BEGIN Supplied data

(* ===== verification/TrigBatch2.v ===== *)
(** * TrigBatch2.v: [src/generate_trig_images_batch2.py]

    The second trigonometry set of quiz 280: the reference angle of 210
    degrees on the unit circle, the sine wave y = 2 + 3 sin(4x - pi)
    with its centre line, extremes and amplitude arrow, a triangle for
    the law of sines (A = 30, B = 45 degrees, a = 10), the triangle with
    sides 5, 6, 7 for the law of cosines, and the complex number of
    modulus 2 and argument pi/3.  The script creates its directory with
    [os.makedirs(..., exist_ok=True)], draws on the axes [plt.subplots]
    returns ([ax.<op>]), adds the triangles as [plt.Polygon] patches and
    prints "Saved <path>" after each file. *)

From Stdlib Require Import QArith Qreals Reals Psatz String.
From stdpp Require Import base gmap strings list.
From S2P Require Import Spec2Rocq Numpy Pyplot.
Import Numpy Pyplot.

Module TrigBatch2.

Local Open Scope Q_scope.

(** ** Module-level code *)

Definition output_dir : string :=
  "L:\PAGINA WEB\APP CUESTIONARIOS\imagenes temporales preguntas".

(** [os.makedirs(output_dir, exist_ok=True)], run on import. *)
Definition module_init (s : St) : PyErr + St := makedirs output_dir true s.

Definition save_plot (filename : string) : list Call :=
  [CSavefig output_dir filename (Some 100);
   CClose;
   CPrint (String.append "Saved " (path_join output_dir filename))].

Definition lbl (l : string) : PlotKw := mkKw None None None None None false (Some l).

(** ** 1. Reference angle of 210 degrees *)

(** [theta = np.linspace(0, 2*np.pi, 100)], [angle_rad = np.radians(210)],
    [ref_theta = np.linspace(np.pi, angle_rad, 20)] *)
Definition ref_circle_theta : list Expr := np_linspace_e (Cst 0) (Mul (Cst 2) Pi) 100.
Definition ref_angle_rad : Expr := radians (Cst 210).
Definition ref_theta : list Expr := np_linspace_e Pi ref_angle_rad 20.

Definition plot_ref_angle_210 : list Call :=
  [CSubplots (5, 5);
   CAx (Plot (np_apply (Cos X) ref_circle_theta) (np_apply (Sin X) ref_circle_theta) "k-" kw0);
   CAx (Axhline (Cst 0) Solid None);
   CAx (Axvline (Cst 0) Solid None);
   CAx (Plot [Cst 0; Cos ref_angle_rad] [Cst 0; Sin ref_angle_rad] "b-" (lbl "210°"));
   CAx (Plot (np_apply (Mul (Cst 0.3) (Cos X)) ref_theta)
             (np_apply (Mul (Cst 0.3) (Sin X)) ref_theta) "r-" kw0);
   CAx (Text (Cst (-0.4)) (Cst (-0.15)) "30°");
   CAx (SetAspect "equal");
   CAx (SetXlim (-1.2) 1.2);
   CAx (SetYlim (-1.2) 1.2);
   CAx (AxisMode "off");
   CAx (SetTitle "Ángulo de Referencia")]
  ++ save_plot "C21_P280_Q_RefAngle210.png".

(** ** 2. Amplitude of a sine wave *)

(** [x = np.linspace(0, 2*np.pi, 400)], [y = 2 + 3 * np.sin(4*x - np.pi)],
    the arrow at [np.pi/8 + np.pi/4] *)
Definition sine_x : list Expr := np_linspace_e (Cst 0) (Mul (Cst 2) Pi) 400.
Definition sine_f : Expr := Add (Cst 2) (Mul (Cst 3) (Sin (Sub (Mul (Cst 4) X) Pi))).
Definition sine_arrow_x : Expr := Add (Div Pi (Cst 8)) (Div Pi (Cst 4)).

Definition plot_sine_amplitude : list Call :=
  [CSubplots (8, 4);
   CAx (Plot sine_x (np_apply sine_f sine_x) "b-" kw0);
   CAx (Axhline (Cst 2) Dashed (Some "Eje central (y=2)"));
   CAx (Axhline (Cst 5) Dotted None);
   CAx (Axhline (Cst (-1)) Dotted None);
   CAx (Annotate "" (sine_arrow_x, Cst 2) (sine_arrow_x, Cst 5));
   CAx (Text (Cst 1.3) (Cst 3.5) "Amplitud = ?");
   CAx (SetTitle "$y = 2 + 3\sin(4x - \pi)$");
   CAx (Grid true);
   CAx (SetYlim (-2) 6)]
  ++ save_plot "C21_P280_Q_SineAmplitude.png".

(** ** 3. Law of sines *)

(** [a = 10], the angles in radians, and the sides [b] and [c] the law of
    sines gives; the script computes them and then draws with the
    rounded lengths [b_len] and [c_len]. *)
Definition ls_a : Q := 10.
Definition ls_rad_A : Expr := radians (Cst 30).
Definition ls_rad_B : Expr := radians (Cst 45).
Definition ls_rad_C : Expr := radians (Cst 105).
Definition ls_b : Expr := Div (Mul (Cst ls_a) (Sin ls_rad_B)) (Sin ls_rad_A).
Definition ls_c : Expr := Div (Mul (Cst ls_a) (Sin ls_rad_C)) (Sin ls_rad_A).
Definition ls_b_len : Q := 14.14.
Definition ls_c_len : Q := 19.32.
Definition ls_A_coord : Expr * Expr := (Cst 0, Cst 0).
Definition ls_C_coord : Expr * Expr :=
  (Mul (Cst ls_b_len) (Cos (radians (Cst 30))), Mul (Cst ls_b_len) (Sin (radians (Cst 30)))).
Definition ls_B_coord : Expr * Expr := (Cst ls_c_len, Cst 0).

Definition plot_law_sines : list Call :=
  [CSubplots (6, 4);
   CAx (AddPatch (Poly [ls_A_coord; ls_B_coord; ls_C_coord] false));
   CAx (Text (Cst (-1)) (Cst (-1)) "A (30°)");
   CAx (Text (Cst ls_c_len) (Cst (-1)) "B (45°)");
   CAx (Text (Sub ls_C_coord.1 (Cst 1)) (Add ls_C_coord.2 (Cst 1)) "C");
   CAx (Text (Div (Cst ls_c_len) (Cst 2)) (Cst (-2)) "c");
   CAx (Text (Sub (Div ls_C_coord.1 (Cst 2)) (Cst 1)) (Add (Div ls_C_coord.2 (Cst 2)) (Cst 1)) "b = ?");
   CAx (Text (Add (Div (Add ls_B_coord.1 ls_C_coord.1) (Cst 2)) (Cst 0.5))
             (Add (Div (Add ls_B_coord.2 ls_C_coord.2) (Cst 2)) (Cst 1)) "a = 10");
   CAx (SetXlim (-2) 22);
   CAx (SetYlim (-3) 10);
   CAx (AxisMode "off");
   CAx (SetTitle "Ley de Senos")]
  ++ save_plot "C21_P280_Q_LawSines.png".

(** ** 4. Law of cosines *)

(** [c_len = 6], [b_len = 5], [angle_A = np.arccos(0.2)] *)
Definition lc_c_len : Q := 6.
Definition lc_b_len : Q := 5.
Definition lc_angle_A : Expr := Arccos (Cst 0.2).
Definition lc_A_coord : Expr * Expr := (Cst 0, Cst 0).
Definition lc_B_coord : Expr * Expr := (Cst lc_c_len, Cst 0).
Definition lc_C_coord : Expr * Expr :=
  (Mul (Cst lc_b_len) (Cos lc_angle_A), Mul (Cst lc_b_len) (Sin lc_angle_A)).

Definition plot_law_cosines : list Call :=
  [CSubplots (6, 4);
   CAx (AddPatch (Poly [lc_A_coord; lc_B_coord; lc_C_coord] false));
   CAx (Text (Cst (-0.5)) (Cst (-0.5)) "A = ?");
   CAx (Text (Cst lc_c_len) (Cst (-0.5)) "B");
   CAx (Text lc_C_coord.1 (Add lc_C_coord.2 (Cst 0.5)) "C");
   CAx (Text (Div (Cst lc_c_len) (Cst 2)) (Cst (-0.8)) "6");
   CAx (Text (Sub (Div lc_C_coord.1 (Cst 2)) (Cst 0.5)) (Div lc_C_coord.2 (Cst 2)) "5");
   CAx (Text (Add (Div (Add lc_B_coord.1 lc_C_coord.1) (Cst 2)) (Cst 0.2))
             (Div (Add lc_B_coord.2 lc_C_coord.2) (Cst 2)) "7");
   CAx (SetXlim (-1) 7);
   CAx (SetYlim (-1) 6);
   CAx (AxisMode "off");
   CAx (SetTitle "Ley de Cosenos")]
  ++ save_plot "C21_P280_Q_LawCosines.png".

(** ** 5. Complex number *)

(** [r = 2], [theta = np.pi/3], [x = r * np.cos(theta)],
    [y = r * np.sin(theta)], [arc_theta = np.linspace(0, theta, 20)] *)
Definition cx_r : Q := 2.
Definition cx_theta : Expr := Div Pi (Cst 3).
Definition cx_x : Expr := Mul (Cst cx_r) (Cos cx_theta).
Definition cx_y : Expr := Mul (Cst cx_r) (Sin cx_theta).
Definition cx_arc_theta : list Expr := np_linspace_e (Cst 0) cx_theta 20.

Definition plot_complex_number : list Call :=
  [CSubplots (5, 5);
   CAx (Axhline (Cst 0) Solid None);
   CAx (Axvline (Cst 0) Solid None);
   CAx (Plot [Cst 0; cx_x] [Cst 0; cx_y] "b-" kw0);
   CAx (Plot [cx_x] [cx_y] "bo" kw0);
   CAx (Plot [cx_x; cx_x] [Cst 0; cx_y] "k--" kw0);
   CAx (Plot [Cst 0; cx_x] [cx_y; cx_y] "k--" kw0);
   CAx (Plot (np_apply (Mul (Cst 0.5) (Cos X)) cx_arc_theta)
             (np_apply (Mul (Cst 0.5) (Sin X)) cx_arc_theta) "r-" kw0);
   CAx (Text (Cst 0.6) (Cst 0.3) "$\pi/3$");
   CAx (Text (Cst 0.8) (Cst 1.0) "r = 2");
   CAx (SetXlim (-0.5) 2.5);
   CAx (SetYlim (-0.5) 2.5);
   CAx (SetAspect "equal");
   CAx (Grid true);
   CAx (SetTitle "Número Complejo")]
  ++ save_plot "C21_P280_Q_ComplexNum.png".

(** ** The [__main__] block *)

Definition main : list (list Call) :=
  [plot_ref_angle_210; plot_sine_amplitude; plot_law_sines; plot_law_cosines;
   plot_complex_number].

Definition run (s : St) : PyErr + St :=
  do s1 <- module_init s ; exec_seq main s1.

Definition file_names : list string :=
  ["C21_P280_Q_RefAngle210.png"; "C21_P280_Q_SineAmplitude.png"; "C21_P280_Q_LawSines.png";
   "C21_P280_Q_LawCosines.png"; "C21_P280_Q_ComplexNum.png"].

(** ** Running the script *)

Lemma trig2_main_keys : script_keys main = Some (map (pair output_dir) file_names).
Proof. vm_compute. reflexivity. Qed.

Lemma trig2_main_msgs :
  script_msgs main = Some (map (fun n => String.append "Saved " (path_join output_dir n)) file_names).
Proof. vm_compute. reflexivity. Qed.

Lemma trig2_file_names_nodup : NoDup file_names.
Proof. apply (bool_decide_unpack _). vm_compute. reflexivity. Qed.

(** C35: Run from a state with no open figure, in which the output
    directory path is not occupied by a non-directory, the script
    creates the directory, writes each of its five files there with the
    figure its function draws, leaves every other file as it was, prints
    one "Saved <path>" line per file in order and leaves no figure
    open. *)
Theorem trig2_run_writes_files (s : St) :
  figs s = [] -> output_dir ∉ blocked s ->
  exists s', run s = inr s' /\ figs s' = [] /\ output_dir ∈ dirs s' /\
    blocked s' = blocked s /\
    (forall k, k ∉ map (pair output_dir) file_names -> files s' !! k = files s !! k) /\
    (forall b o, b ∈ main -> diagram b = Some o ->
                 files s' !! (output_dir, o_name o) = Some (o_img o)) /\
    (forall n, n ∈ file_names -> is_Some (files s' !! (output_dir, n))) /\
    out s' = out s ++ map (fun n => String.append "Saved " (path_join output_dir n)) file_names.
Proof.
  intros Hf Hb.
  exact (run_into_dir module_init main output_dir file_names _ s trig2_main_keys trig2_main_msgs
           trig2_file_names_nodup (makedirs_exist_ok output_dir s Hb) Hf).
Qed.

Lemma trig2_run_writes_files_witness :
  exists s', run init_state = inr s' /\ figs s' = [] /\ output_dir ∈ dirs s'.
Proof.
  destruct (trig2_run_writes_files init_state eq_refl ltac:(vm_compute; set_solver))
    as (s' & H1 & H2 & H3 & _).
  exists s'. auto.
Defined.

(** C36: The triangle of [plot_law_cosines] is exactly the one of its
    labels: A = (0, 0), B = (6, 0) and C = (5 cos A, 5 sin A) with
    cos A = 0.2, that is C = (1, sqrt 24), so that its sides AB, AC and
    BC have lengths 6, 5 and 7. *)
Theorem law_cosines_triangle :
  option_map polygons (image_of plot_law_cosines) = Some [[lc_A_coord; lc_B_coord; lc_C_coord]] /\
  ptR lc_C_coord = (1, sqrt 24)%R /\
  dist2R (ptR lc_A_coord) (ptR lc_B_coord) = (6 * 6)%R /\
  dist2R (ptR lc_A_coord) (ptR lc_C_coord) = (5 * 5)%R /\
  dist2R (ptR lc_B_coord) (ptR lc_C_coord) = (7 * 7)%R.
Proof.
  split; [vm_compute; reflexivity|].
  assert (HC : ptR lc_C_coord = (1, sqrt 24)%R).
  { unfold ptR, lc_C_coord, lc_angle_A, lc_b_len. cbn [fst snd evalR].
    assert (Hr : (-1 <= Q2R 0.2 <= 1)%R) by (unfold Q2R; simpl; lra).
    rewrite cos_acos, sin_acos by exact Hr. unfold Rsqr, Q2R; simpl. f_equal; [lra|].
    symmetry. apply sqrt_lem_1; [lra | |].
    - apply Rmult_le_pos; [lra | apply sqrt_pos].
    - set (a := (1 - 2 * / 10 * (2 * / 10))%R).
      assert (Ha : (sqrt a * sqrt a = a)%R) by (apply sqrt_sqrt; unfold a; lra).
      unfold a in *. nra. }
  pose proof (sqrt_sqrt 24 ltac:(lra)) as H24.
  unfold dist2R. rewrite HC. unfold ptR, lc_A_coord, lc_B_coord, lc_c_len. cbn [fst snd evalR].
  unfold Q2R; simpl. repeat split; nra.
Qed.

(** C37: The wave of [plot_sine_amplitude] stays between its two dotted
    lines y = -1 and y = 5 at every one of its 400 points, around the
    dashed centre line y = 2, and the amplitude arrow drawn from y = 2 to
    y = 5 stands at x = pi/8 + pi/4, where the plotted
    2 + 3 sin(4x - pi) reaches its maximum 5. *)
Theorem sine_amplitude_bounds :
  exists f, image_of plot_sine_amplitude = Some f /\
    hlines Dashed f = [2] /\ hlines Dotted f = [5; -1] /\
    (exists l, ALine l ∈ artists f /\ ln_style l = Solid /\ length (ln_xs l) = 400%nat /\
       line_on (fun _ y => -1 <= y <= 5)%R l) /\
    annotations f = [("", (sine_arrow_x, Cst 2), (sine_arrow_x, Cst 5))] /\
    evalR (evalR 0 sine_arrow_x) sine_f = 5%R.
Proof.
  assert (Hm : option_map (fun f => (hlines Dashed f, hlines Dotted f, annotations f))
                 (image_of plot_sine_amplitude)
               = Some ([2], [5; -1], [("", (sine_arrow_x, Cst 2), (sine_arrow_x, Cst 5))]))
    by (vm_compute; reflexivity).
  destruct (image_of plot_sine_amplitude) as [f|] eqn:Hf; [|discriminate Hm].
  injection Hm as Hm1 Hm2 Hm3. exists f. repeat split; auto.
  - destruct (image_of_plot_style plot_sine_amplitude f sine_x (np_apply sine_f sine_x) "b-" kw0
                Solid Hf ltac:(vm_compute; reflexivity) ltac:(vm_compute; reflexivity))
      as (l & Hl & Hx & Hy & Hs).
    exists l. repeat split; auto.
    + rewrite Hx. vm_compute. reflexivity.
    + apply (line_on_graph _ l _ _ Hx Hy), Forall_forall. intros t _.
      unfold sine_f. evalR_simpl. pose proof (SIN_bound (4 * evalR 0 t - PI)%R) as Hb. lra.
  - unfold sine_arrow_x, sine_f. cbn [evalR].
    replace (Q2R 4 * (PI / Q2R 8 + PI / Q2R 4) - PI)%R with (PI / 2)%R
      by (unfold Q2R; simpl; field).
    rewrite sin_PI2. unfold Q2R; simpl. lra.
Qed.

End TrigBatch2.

END Supplied data

### What the exercise asks
Retype only this portion of the data above: the line containing "CAx (Plot [Cst 0; cx_x] [Cst", the line containing "CAx (Plot (np_apply (Mul (Cst 0.5)", and all lines between them, exactly.

### Answer box
   CAx (Plot [Cst 0; cx_x] [Cst 0; cx_y] "b-" kw0);
   CAx (Plot [cx_x] [cx_y] "bo" kw0);
   CAx (Plot [cx_x; cx_x] [Cst 0; cx_y] "k--" kw0);
   CAx (Plot [Cst 0; cx_x] [cx_y; cx_y] "k--" kw0);
   CAx (Plot (np_apply (Mul (Cst 0.5) (Cos X)) cx_arc_theta)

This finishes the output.